> [Work request]: Transcribe the lines from the start of the data below through the line with "From Stdlib Require Import ZArith", word for word and nothing more.

> [Data provided]:

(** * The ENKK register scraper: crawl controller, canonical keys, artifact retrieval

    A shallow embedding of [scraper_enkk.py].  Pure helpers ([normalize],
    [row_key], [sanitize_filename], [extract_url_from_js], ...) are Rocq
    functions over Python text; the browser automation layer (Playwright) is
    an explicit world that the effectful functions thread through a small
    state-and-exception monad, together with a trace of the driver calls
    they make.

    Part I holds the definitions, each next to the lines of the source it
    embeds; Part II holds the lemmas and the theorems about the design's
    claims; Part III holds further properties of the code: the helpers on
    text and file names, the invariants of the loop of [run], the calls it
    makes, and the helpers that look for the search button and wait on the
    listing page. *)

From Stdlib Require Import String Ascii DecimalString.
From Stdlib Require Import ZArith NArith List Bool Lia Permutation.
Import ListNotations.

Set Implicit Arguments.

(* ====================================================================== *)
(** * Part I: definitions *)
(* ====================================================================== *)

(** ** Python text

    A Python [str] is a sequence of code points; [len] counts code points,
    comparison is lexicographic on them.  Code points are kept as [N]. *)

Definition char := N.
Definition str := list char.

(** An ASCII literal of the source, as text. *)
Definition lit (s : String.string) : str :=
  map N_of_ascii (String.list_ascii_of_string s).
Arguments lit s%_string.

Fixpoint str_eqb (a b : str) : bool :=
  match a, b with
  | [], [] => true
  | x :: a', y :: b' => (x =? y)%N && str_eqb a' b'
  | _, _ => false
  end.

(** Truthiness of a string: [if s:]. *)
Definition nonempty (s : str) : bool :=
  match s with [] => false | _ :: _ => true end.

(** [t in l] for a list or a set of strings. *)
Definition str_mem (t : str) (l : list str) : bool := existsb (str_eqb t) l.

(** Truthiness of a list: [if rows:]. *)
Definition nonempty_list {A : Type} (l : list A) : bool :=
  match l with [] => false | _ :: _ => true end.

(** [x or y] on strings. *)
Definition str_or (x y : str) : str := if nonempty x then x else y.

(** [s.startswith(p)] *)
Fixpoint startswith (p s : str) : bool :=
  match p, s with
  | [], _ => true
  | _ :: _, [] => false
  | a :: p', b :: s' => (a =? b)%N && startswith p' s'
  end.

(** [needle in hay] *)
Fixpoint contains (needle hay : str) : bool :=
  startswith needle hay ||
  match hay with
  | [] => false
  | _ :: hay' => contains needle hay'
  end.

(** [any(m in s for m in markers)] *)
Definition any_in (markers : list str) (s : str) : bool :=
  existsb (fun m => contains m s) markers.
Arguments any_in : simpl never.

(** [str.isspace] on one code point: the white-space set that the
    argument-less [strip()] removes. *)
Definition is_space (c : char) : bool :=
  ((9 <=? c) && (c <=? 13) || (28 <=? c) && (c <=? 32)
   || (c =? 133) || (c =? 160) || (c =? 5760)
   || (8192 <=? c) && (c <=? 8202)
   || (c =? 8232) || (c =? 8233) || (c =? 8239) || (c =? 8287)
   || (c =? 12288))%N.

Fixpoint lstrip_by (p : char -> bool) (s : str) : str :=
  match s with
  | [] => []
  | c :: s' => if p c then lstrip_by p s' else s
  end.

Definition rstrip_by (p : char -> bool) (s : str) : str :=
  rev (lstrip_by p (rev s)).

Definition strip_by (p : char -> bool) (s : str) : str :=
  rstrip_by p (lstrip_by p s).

> [Answer space]:
(** * The ENKK register scraper: crawl controller, canonical keys, artifact retrieval

    A shallow embedding of [scraper_enkk.py].  Pure helpers ([normalize],
    [row_key], [sanitize_filename], [extract_url_from_js], ...) are Rocq
    functions over Python text; the browser automation layer (Playwright) is
    an explicit world that the effectful functions thread through a small
    state-and-exception monad, together with a trace of the driver calls
    they make.

    Part I holds the definitions, each next to the lines of the source it
    embeds; Part II holds the lemmas and the theorems about the design's
    claims; Part III holds further properties of the code: the helpers on
    text and file names, the invariants of the loop of [run], the calls it
    makes, and the helpers that look for the search button and wait on the
    listing page. *)

From Stdlib Require Import String Ascii DecimalString.
From Stdlib Require Import ZArith NArith List Bool Lia Permutation.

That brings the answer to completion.